Figure 8. Czochralski Process Czochralski Process

The melt in the floating zone melting method does not contact the container, which can produce a high-purity silicon single crystal. Horizontal zone melting is used to produce germanium single crystals. The horizontal oriented crystallization method is mainly used for preparing gallium arsenide single crystal, and the vertical oriented crystallization method is used for cadmium telluride and gallium arsenide.

Schematic of a float zone refining system

Figure 9. Schematic of a float zone refining system

After the single crystals are produced, they should be sent for crystal orientation, barrel grinding, reference surface, slicing, grinding, chamfering, polishing, etching, cleaning, inspection, packaging, etc. to be made into corresponding wafers.

The growth of a single crystal thin film on a single crystal substrate is called epitaxy. Epitaxial methods include gas phase, liquid phase, solid phase, and molecular beam epitaxy. Industrial production mainly uses chemical vapor phase epitaxy, followed by liquid phase epitaxy. Vapor phase epitaxy and molecular beam epitaxy of metallorganic compounds are used to prepare microstructures such as quantum wells and superlattices. Amorphous, microcrystalline, and polycrystalline thin films are mostly made on glass, ceramic, metal, and other substrates by different chemical vapor deposition, magnetron sputtering, and other methods.
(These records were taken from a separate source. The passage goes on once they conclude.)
Lemma elem_of_report (A B : list (string * cell)) n cb cn status :
  [Str n; cb; cn; Str status] ∈ with_status <$> joined A B
  ↔ [Str n; cb; cn] ∈ joined A B ∧ status = status_of cb cn.
Proof.
  rewrite list_elem_of_fmap. split.
  - intros (row & Heq & Hrow).
    destruct (joined_shape _ _ _ Hrow) as (k & cb' & cn' & ->).
    rewrite with_status_eq in Heq. by simplify_eq.
  - intros [Hrow ->]. by exists [Str n; cb; cn].
Qed.

Lemma report_row_shape (A B : list (string * cell)) row :
  row ∈ with_status <$> joined A B →
  ∃ n cb cn, row = [Str n; cb; cn; Str (status_of cb cn)]
    ∧ [Str n; cb; cn] ∈ joined A B.
Proof.
  intros (row0 & -> & Hrow)%list_elem_of_fmap.
  pose proof Hrow as (n & cb & cn & -> & _)%elem_of_joined.
  exists n, cb, cn. by rewrite with_status_eq.
Qed.

Lemma joined_swap (A B : list (string * cell)) n cb cn :
  [Str n; cb; cn] ∈ joined A B ↔ [Str n; cn; cb] ∈ joined B A.
Proof.
  rewrite !elem_of_joined. split.
  - intros (n' & cb' & cn' & [= -> -> ->] & HA & HB & Hn).
    exists n', cn', cb'. tauto.
  - intros (n' & cb' & cn' & [= -> -> ->] & HA & HB & Hn).
    exists n', cn', cb'. tauto.
Qed.

Lemma swap_status_involutive status : swap_status (swap_status status) = status.
Proof.
  unfold swap_status. repeat case_decide; by simplify_eq.
Qed.

Lemma status_of_swap (cb cn : cell) :
  ¬ (cb = NaN ∧ cn = NaN) → status_of cn cb = swap_status (status_of cb cn).
Proof.
  intros Hne. destruct cb as [|b], cn as [|c]; [tauto|done..|].
  unfold status_of. simpl.
  destruct (decide (Some (Str b) = Some (Str c))) as [[= ->]|Hbc].
  - by rewrite decide_True.
  - rewrite decide_False; [done|]. by intros [= ->].
Qed.

End report_rows.

(** X4. Comparing in the other direction gives the same records with
    the two digests exchanged: "new" and "missing" change places,
    "unchanged" and "modified" stay. *)
Theorem compare_checksums_swap (A B : list (string * string)) :
  ∃ ab ba,
    compare_checksums (frame_of A) (frame_of B) = Ok ab
    ∧ compare_checksums (frame_of B) (frame_of A) = Ok ba
    ∧ ∀ n cb cn status,
        [Str n; cb; cn; Str status] ∈ rows ab
        ↔ [Str n; cn; cb; Str (swap_status status)] ∈ rows ba.
Proof.
  unfold frame_of. fold (cells A) (cells B). rewrite !compare_checksums_table.
  eexists _, _. split; [done|]. split; [done|]. cbn [rows].
  intros n cb cn status. rewrite !elem_of_report, joined_swap.
  assert ([Str n; cn; cb] ∈ joined (cells B) (cells A) → ¬ (cb = NaN ∧ cn = NaN))
    as Hpresent.
  { intros (n' & c1 & c2 & [= -> -> ->] & HB & HA & Hn)%elem_of_joined [-> ->].
    rewrite !cells_fst in *.
    destruct HA as [[? _]|(? & ? & _)%elem_of_cells]; [|done].
    destruct HB as [[? _]|(? & ? & _)%elem_of_cells]; [|done]. tauto. }
  split; intros [Hrow Hst]; (split; [done|]).
  - rewrite status_of_swap by auto. by rewrite Hst.
  - rewrite status_of_swap in Hst by auto.
    by rewrite <-(swap_status_involutive status), Hst, swap_status_involutive.
Qed.

(** X5. For tables whose digest cells may be missing, the status of a
    record is fixed by its two digest cells, the tests being made in
    this order: "new" when the baseline digest is absent (also when both
    are), "missing" when only the current digest is absent, "unchanged"
    when both are present and equal, "modified" when they differ. *)
Theorem compare_checksums_status_of_cells (base cur : list (string * cell)) :
  ∃ out,
    compare_checksums (table_of base) (table_of cur) = Ok out
    ∧ ∀ row, row ∈ rows out →
        ∃ n cb cn status,
          row = [Str n; cb; cn; Str status]
          ∧ (status = "new" ↔ cb = NaN)
          ∧ (status = "missing" ↔ cb ≠ NaN ∧ cn = NaN)
          ∧ (status = "unchanged" ↔ cb ≠ NaN ∧ cn ≠ NaN ∧ cb = cn)
          ∧ (status = "modified" ↔ cb ≠ NaN ∧ cn ≠ NaN ∧ cb ≠ cn).
Proof.
  rewrite compare_checksums_table. eexists. split; [done|]. cbn [rows].
  intros row (n & cb & cn & -> & _)%report_row_shape.
  exists n, cb, cn, (status_of cb cn). split; [done|].
  unfold status_of. destruct cb as [|b], cn as [|c]; simpl.
  - split_and!; split; try done; tauto.
  - split_and!; split; try done; tauto.
  - split_and!; split; try done; tauto.
  - destruct (decide (Some (Str b) = Some (Str c))) as [[= ->]|Hbc].
    + split_and!; split; try done; tauto.
    + split_and!; split; try done; try tauto.
      * by intros [_ ?].
      * intros (_ & _ & [= ->]). done.
      * intros _. split_and!; try done. by intros [= ->].
Qed.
V Features of the Semiconductor Material Industry

The semiconductor material industry has four characteristics:

1. Large Industrial Scale

According to SEMI (Semiconductor Equipment and Materials Association) statistics, the global semiconductor material industry market size in 2016 reached $ 44.3 billion, making up nearly 15% of the global semiconductor industry size in 2016, which is approximately $ 300 billion.
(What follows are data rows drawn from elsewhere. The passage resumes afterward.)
(** * vms::core thread workers: Thread, TimedThread, HiResTimedThread

    A shallow embedding of [src/thread_base.cpp] (class [Thread]) and of the
    worker classes built on it ([TimedThread], [HiResTimedThread]), followed
    by the properties of the life cycle, of the hook sequence of the worker
    loop and of the pacing arithmetic.

    Conventions of the embedding:
    - a [std::thread] handle is [option ThreadId]: [Some id] owns a thread of
      execution (joinable), [None] is the empty handle (default constructed,
      moved from or joined);
    - [std::atomic<bool> stop_flag_] is a [bool] field; the accesses of other
      threads are the environment steps of the loop machine below;
    - [state_mutex_] makes the body of [start] and the locked part of
      [stop] atomic, so each is one function on the [Thread] members; the
      join of [stop] comes after the lock is released: a [Join] in the
      effect log says that the caller goes on to join that thread, not that
      the thread has ended;
    - [std::chrono::microseconds] and [steady_clock::time_point] are signed
      64-bit tick counts, embedded as [Z]; the clock ticks in nanoseconds
      (the steady clock of the Linux toolchains the sources target), so
      adding a microsecond duration to a time point scales it by 1000 (a
      period is below 2^31 microseconds, so the scaling stays in range) and
      the sum is taken in 64 bits: [time_point_add] wraps it around;
    - the platform calls a method makes (thread creation, join, sleeps) are
      appended to an effect log. *)

From stdpp Require Import base tactics option list relations.
From Stdlib Require Import ZArith Lia Bool.

(** ** Platform *)

Definition ThreadId := nat.

(** Count of a [std::chrono::microseconds]. *)
Definition microseconds := Z.

(** Ticks of [std::chrono::steady_clock] since its epoch;
    [Clock::time_point{}] is tick 0. *)
Definition time_point := Z.

Definition time_point_zero : time_point := 0%Z.

(** Conversion of a microsecond duration to the duration type of the clock,
    as done by [time_point + microseconds] and [time_point += microseconds]. *)
Definition to_ticks (d : microseconds) : Z := (1000 * d)%Z.

(** The range of the [int32_t] constructor arguments. *)
Definition int32 (z : Z) : Prop := (- 2 ^ 31 <= z < 2 ^ 31)%Z.

(** The range of the 64-bit tick counts. *)
Definition int64 (z : Z) : Prop := (- 2 ^ 63 <= z < 2 ^ 63)%Z.

(** [time_point + duration] and [time_point += duration] on the 64-bit
    count of the clock. The durations added in this code are never
    negative, so a sum leaves the range only past [2^63 - 1], where the
    count wraps around to the negative end. *)
Definition time_point_add (tp : time_point) (d : Z) : time_point :=
  let s := (tp + d)%Z in
  if (2 ^ 63 <=? s)%Z then (s - 2 ^ 64)%Z else s.

Inductive Effect : Type :=
| Spawn (id : ThreadId)          (* std::thread(&Thread::loop, this) succeeded *)
| Join (id : ThreadId)           (* std::thread::join *)
| Detach (id : ThreadId)         (* std::thread::detach *)
| SleepFor (d : microseconds)    (* std::this_thread::sleep_for *)
| SleepUntil (tp : time_point).  (* std::this_thread::sleep_until *)

(** The platform as the executing thread sees it. *)
Record Platform : Type := mkPlatform {
  this_thread : ThreadId;        (* std::this_thread::get_id() *)
  steady_now : time_point;       (* Clock::now() *)
  effects : list Effect
}.

Arguments mkPlatform _%_nat _%_Z _.

Definition log (e : list Effect) (p : Platform) : Platform :=
  {| this_thread := this_thread p; steady_now := steady_now p;
     effects := effects p ++ e |}.

(** [sleep_for d] returns no earlier than [d] after the call. *)
Definition sleep_for (d : microseconds) (p : Platform) : Platform :=
  {| this_thread := this_thread p;
     steady_now := (steady_now p + to_ticks d)%Z;
     effects := effects p ++ [SleepFor d] |}.

(** [sleep_until tp] returns once the clock has reached [tp]. *)
Definition sleep_until (tp : time_point) (p : Platform) : Platform :=
  {| this_thread := this_thread p;
     steady_now := Z.max (steady_now p) tp;
     effects := effects p ++ [SleepUntil tp] |}.

(** ** Class Thread: members *)

Definition Handle := option ThreadId.

Definition joinable (h : Handle) : bool :=
  match h with Some _ => true | None => false end.

Record Thread : Type := mkThread {
  thread_ : Handle;
  stop_flag_ : bool
}.

Definition set_thread (h : Handle) (t : Thread) : Thread :=
  {| thread_ := h; stop_flag_ := stop_flag_ t |}.

Definition store_stop_flag (b : bool) (t : Thread) : Thread :=
  {| thread_ := thread_ t; stop_flag_ := b |}.

(** How a call ends: it returns a value or an exception leaves it. *)
Inductive Outcome (A : Type) : Type :=
| Returned (a : A)
| Thrown.

Arguments Returned {A} a.
Arguments Thrown {A}.

(** How the destruction of the [std::thread] member ends. *)
Inductive Destruction : Type :=
| HandleReleased   (* the handle was empty: its destructor does nothing *)
| Terminates.      (* the handle was joinable: std::terminate *)

(** An object of a class derived from [Thread]: the base members, the
    members [F] the derived classes add, and the platform on which the
    thread executing a method of the object runs. *)
Record Worker (F : Type) : Type := mkWorker {
  base : Thread;
  fields : F;
  os : Platform
}.

Arguments mkWorker {F} _ _ _.
Arguments base {F} _.
Arguments fields {F} _.
Arguments os {F} _.

Definition set_base {F} (b : Thread) (w : Worker F) : Worker F :=
  {| base := b; fields := fields w; os := os w |}.

Definition set_fields {F G} (f : G) (w : Worker F) : Worker G :=
  {| base := base w; fields := f; os := os w |}.

Definition set_os {F} (p : Platform) (w : Worker F) : Worker F :=
  {| base := base w; fields := fields w; os := p |}.

(** The five virtual functions of [Thread], as a derived class fixes them. *)
Record Hooks (F : Type) : Type := mkHooks {
  init : Worker F -> bool * Worker F;
  uninit : Worker F -> Worker F;
  pre_run : Worker F -> Worker F;
  run : Worker F -> Worker F;
  post_run : Worker F -> Worker F
}.

Arguments mkHooks {F} _ _ _ _ _.
Arguments init {F} _ _.
Arguments uninit {F} _ _.
Arguments pre_run {F} _ _.
Arguments run {F} _ _.
Arguments post_run {F} _ _.

(** ** The worker loop as a machine

    [Thread::loop] runs on the worker thread while other threads call
    [start] and [stop] on the same object, so it is embedded as a machine
    with one step per hook call or flag load; the other threads act between
    two steps. *)

Inductive Pc : Type :=
| AtInit       (* about to call init() *)
| AtCheck      (* about to load stop_flag_ in the while condition *)
| AtPreRun
| AtRun
| AtPostRun
| AtUninit     (* left the while loop, about to call uninit() *)
| Exited.      (* loop() has returned: the thread has finished *)

Inductive HookCall : Type :=
| CallInit (ok : bool)
| CallPreRun
| CallRun
| CallPostRun
| CallUninit.

Record Config (F : Type) : Type := mkConfig {
  pc : Pc;
  obj : Worker F;
  calls : list HookCall      (* hook calls made so far by this thread *)
}.

Arguments mkConfig {F} _ _ _.
Arguments pc {F} _.
Arguments obj {F} _.
Arguments calls {F} _.

Module Thread.

(** [Thread::Thread()] *)
Definition ctor : Thread := {| thread_ := None; stop_flag_ := true |}.

(** [Thread::start()]. [created] is what [std::thread(&Thread::loop, this)]
    does: [Some id] when the platform creates the thread, [None] when the
    constructor throws. *)
Definition start (created : option ThreadId) (t : Thread)
  : Outcome bool * Thread * list Effect :=
  if joinable (thread_ t) then (Returned false, t, [])
  else
    let t := store_stop_flag false t in
    match created with
    | Some id => (Returned true, set_thread (Some id) t, [Spawn id])
    | None => (Thrown, store_stop_flag true t, [])
    end.

(** [Thread::stop(bool wait_join)], called by thread [caller]. The result
    is the state of the members when the lock is released; [Join id] is the
    join the caller then makes on the handle it moved out. *)
Definition stop (caller : ThreadId) (wait_join : bool) (t : Thread)
  : Thread * list Effect :=
  let join_handle : Handle := None in
  let should_join := wait_join in
  let t := store_stop_flag true t in
  if negb (joinable (thread_ t)) then (t, [])
  else
    let should_join :=
      if decide (thread_ t = Some caller) then false else should_join in
    let '(join_handle, t) :=
      if should_join then (thread_ t, set_thread None t)
      else (join_handle, t) in
    match join_handle with
    | Some id => if should_join then (t, [Join id]) else (t, [])
    | None => (t, [])
    end.

(** [stop] called from a method running on the object's own platform
    thread (a hook calling [stop(wait_join)]). *)
Definition stop_here {F} (wait_join : bool) (w : Worker F) : Worker F :=
  let '(b, e) := stop (this_thread (os w)) wait_join (base w) in
  {| base := b; fields := fields w; os := log e (os w) |}.

(** One step of [Thread::loop()] on the worker thread. *)
Definition loop_step {F} (H : Hooks F) (c : Config F) : option (Config F) :=
  match pc c with
  | AtInit =>
      let '(ok, w) := init H (obj c) in
      if negb ok
      then Some (mkConfig Exited (set_base (store_stop_flag true (base w)) w)
                          (calls c ++ [CallInit false]))
      else Some (mkConfig AtCheck w (calls c ++ [CallInit true]))
  | AtCheck =>
      if negb (stop_flag_ (base (obj c)))
      then Some (mkConfig AtPreRun (obj c) (calls c))
      else Some (mkConfig AtUninit (obj c) (calls c))
  | AtPreRun =>
      Some (mkConfig AtRun (pre_run H (obj c)) (calls c ++ [CallPreRun]))
  | AtRun =>
      Some (mkConfig AtPostRun (run H (obj c)) (calls c ++ [CallRun]))
  | AtPostRun =>
      Some (mkConfig AtCheck (post_run H (obj c)) (calls c ++ [CallPostRun]))
  | AtUninit =>
      Some (mkConfig Exited (uninit H (obj c)) (calls c ++ [CallUninit]))
  | Exited => None
  end.

(** The worker thread alone, for at most [fuel] steps. *)
Fixpoint loop {F} (H : Hooks F) (fuel : nat) (c : Config F) : Config F :=
  match fuel with
  | O => c
  | S fuel =>
      match loop_step H c with
      | Some c' => loop H fuel c'
      | None => c
      end
  end.

(** The default hooks. *)
Definition init {F} (w : Worker F) : bool * Worker F := (true, w).
Definition uninit {F} (w : Worker F) : Worker F := w.
Definition pre_run {F} (w : Worker F) : Worker F := w.
Definition post_run {F} (w : Worker F) : Worker F := w.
2. Subdivided Trade Structures

Semiconductor materials have the most subdivided fields in the semiconductor industry chain. Among them, wafer materials include silicon wafers, photoresists, photoresist supporting reagents, wet electronic chemicals, electronic gases, CMP polishing materials, and target materials. Chip packaging materials include package substrates, lead frames, resins, bonding wires, solder balls, and plating solutions. At the same time, wet electronic chemicals also include various reagents such as acids and alkalis, producing hundreds of subdivided industries.

Silicon Wafer Discs

Figure 10. Silicon Wafer Discs

3. High Technical Threshold

Generally, the technical threshold of semiconductor materials is higher than that of other materials in the electronics and manufacturing fields. It has high purity requirements and complex processes. And in the R&D process, batch testing is required for the downstream production lines. Also, for different chip manufacturing processes, the downstream manufacturers have different material requirements, resulting in different parameters of the materials.

4. Low Production Cost

Although the overall industry scale of semiconductor materials is huge, due to the numerous sub-industries of sub-materials, single sub-materials often account for a relatively low proportion in the cost of semiconductor production. Taking the target material as an example, the proportion of semiconductor targets in semiconductor materials is about 3%, and the production cost is only 3 ‰ to 5 ‰ of the semiconductor materials.